Exercise objective -
After locating the line that contains "(** * Further properties of the validator *)" in the data below, set down exactly that line and each one after it through the line that contains "(paranoid_check : list string -> string * string) (fuel", and nothing more.

Source data -

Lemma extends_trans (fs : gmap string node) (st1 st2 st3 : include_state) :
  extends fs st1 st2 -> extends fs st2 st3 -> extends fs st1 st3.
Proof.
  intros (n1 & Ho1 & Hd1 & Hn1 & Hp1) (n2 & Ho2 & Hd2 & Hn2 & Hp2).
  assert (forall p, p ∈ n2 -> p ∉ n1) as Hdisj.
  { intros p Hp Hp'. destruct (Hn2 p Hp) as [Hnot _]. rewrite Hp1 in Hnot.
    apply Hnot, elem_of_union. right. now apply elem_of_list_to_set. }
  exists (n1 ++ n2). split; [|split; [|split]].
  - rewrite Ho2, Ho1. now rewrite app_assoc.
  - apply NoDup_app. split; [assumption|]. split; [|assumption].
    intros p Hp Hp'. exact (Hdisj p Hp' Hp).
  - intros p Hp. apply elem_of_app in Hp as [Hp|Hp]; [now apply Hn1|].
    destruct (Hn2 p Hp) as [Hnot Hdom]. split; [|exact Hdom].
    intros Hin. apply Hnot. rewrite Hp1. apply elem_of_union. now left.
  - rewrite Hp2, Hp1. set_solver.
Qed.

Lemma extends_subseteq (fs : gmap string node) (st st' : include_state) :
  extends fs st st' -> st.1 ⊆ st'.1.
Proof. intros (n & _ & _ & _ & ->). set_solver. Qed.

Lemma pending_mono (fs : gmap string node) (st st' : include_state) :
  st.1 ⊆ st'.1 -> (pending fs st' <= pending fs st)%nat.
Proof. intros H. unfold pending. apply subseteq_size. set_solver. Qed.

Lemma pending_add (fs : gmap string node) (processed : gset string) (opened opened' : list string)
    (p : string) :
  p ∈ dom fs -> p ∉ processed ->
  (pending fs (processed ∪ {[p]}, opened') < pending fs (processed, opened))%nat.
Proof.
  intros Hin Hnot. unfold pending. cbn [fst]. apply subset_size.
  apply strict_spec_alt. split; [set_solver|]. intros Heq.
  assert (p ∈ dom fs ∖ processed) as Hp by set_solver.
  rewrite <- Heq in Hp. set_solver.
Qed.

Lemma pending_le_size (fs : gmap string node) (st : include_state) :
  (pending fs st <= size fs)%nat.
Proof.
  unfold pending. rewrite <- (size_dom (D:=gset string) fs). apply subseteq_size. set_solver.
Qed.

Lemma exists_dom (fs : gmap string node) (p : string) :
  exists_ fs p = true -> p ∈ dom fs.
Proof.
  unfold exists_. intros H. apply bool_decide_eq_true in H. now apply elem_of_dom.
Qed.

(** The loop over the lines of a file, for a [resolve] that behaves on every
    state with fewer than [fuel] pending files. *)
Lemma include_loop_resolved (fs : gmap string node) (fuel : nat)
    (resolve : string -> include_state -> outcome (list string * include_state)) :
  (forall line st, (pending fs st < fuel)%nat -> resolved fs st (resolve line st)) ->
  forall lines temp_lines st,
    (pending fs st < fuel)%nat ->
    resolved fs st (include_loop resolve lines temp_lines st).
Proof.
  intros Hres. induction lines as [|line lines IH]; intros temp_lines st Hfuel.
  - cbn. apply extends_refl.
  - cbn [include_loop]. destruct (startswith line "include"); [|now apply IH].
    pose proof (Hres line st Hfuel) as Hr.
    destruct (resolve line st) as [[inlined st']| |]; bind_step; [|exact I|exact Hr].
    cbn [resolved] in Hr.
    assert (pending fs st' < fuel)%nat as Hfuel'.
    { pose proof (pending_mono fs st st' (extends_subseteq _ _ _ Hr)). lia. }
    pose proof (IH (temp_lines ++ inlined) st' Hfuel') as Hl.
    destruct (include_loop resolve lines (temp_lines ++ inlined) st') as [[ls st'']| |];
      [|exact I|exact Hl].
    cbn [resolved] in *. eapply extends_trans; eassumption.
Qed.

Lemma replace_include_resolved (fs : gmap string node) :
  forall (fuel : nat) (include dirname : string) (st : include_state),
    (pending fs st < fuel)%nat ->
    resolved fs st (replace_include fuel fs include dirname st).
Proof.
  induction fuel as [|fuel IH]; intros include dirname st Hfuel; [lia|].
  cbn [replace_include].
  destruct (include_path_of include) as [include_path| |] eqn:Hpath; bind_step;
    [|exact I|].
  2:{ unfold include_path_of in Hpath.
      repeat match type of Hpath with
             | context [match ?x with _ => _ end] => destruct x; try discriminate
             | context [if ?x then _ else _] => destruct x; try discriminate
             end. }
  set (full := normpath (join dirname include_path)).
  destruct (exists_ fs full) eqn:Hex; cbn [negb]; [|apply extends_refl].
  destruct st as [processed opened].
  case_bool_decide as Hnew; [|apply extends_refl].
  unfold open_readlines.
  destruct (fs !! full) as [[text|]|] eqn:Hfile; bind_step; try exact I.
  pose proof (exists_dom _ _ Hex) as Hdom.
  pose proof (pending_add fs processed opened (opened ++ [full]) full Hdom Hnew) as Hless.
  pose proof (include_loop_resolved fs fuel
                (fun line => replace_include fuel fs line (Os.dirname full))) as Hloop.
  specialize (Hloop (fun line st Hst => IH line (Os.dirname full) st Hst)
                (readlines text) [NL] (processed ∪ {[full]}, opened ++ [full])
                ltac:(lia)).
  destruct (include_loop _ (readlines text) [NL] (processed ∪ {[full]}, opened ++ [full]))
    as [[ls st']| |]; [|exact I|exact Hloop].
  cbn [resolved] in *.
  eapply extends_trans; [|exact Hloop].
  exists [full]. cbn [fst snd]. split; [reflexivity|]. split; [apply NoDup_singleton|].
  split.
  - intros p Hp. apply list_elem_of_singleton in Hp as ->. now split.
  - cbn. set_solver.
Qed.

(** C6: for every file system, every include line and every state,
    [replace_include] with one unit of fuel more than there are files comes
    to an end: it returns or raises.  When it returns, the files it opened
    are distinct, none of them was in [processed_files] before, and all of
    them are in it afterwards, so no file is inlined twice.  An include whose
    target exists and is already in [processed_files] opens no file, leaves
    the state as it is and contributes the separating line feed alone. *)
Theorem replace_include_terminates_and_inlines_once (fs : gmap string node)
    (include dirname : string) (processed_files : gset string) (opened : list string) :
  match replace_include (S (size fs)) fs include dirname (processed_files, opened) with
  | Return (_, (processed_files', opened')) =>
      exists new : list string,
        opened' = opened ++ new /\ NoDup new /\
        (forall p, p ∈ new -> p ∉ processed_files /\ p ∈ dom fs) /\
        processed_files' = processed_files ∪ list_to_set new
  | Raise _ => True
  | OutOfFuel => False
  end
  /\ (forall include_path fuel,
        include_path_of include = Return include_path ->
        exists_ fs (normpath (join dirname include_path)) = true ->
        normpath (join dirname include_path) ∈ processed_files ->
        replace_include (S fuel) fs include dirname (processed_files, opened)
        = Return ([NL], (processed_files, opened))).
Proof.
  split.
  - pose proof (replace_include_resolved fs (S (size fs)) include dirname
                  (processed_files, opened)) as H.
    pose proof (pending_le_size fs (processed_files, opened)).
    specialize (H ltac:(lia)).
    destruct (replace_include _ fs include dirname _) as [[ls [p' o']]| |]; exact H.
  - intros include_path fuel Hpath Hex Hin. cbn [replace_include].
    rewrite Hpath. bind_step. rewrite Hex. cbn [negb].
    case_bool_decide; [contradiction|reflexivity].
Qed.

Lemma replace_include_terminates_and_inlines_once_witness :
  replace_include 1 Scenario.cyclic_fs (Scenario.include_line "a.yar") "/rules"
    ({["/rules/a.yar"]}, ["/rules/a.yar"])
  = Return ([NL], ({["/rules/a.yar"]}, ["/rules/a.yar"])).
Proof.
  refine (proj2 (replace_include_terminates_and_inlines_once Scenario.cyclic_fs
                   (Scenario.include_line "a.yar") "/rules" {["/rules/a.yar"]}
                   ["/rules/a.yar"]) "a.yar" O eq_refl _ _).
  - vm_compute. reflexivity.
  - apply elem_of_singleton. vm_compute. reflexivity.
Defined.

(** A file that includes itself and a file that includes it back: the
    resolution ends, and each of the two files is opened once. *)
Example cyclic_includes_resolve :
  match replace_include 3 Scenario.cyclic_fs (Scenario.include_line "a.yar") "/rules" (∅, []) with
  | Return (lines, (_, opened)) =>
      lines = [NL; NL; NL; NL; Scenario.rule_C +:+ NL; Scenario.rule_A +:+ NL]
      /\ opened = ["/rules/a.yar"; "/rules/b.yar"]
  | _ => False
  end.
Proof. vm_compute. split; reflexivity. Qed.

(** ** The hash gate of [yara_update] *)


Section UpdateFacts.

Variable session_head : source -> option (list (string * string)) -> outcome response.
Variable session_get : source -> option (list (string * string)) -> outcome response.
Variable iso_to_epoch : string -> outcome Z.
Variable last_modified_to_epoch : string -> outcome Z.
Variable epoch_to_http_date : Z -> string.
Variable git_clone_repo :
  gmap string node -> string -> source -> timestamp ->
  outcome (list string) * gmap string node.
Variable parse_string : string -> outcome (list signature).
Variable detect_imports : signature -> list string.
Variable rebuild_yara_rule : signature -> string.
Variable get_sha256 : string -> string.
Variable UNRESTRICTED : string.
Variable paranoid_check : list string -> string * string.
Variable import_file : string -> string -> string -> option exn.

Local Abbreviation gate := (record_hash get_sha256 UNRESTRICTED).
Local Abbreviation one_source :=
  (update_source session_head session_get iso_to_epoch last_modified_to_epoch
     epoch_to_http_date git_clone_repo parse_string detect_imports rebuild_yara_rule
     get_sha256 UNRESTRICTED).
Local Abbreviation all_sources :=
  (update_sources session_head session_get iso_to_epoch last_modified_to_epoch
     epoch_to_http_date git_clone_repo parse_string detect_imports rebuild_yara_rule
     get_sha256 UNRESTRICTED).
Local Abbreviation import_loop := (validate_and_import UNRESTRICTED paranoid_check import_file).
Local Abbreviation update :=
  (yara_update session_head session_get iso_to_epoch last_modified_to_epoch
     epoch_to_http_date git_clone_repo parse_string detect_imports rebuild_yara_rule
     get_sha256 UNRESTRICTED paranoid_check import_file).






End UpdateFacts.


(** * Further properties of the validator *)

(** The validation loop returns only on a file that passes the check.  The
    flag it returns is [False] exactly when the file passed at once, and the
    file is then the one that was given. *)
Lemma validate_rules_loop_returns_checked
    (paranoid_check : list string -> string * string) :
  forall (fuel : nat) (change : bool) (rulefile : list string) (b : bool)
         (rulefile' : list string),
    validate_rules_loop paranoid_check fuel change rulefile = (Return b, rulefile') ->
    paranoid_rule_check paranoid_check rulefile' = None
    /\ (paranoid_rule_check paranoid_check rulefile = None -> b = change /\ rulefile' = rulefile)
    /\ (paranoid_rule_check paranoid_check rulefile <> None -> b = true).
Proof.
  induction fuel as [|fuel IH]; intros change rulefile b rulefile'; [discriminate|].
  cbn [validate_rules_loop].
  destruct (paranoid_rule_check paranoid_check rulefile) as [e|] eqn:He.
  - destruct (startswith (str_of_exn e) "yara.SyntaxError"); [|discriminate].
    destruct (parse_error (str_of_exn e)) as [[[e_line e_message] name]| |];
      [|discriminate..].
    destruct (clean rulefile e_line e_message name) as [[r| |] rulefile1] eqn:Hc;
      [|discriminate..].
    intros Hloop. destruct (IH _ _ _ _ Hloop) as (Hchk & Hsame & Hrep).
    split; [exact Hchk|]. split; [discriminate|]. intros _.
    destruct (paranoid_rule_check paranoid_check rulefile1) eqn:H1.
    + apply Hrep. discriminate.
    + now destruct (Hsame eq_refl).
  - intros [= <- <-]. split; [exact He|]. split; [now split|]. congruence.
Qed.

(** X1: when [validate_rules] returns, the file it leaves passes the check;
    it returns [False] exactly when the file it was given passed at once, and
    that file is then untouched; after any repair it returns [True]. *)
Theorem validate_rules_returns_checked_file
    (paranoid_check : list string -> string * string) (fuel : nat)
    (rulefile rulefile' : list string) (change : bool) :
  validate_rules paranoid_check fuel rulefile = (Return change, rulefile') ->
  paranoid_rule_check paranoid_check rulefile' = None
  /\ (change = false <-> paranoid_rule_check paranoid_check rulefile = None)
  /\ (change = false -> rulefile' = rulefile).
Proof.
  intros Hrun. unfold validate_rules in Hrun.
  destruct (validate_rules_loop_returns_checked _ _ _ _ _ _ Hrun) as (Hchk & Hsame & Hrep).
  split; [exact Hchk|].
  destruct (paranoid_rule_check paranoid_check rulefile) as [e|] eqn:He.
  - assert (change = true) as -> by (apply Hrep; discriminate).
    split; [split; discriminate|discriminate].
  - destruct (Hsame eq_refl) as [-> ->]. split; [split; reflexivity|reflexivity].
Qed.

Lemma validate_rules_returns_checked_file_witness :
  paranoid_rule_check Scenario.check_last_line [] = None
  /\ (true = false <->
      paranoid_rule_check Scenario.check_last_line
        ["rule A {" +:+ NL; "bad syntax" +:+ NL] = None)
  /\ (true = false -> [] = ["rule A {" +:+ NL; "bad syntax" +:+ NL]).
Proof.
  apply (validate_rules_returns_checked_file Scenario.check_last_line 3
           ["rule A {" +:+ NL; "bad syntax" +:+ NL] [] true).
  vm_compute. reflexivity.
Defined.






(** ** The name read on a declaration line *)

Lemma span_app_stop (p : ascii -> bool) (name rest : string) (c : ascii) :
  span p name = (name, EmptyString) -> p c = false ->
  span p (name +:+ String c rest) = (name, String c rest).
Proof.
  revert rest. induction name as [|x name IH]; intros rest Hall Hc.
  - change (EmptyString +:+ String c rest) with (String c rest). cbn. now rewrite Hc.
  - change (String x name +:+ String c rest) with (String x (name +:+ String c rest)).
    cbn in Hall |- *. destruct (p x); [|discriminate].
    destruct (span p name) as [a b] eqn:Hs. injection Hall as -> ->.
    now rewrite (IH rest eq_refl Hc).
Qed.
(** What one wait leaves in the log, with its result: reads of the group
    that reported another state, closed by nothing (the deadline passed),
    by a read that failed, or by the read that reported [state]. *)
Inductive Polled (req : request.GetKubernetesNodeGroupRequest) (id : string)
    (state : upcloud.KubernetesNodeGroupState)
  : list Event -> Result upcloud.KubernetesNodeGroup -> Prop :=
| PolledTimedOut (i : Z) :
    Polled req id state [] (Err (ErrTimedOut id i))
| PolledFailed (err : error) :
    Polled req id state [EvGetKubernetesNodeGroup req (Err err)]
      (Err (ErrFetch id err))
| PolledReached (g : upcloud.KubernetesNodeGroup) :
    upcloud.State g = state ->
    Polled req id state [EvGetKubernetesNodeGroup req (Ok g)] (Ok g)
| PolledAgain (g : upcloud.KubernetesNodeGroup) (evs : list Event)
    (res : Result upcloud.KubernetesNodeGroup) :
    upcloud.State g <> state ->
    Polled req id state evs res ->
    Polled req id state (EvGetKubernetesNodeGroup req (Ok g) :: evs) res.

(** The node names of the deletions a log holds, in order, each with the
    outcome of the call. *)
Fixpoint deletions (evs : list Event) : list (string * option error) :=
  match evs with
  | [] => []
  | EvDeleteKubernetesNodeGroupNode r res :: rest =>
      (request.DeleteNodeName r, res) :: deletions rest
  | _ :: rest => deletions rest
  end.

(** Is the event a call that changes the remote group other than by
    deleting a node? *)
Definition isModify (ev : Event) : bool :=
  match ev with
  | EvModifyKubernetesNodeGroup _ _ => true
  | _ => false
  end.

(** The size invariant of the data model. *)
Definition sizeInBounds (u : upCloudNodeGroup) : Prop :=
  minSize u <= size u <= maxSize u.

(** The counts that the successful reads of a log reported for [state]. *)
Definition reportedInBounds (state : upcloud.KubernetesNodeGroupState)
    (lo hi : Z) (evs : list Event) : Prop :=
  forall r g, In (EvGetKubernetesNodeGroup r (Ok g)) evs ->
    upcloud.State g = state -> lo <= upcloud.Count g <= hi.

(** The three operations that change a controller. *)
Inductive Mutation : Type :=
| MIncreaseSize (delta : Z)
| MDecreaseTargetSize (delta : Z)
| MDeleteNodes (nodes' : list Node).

Answer box -
(** * Further properties of the validator *)

(** The validation loop returns only on a file that passes the check.  The
    flag it returns is [False] exactly when the file passed at once, and the
    file is then the one that was given. *)
Lemma validate_rules_loop_returns_checked
    (paranoid_check : list string -> string * string) :
  forall (fuel : nat) (change : bool) (rulefile : list string) (b : bool)
         (rulefile' : list string),
    validate_rules_loop paranoid_check fuel change rulefile = (Return b, rulefile') ->
    paranoid_rule_check paranoid_check rulefile' = None
    /\ (paranoid_rule_check paranoid_check rulefile = None -> b = change /\ rulefile' = rulefile)
    /\ (paranoid_rule_check paranoid_check rulefile <> None -> b = true).
Proof.
  induction fuel as [|fuel IH]; intros change rulefile b rulefile'; [discriminate|].
  cbn [validate_rules_loop].
  destruct (paranoid_rule_check paranoid_check rulefile) as [e|] eqn:He.
  - destruct (startswith (str_of_exn e) "yara.SyntaxError"); [|discriminate].
    destruct (parse_error (str_of_exn e)) as [[[e_line e_message] name]| |];
      [|discriminate..].
    destruct (clean rulefile e_line e_message name) as [[r| |] rulefile1] eqn:Hc;
      [|discriminate..].
    intros Hloop. destruct (IH _ _ _ _ Hloop) as (Hchk & Hsame & Hrep).
    split; [exact Hchk|]. split; [discriminate|]. intros _.
    destruct (paranoid_rule_check paranoid_check rulefile1) eqn:H1.
    + apply Hrep. discriminate.
    + now destruct (Hsame eq_refl).
  - intros [= <- <-]. split; [exact He|]. split; [now split|]. congruence.
Qed.

(** X1: when [validate_rules] returns, the file it leaves passes the check;
    it returns [False] exactly when the file it was given passed at once, and
    that file is then untouched; after any repair it returns [True]. *)
Theorem validate_rules_returns_checked_file
    (paranoid_check : list string -> string * string) (fuel : nat)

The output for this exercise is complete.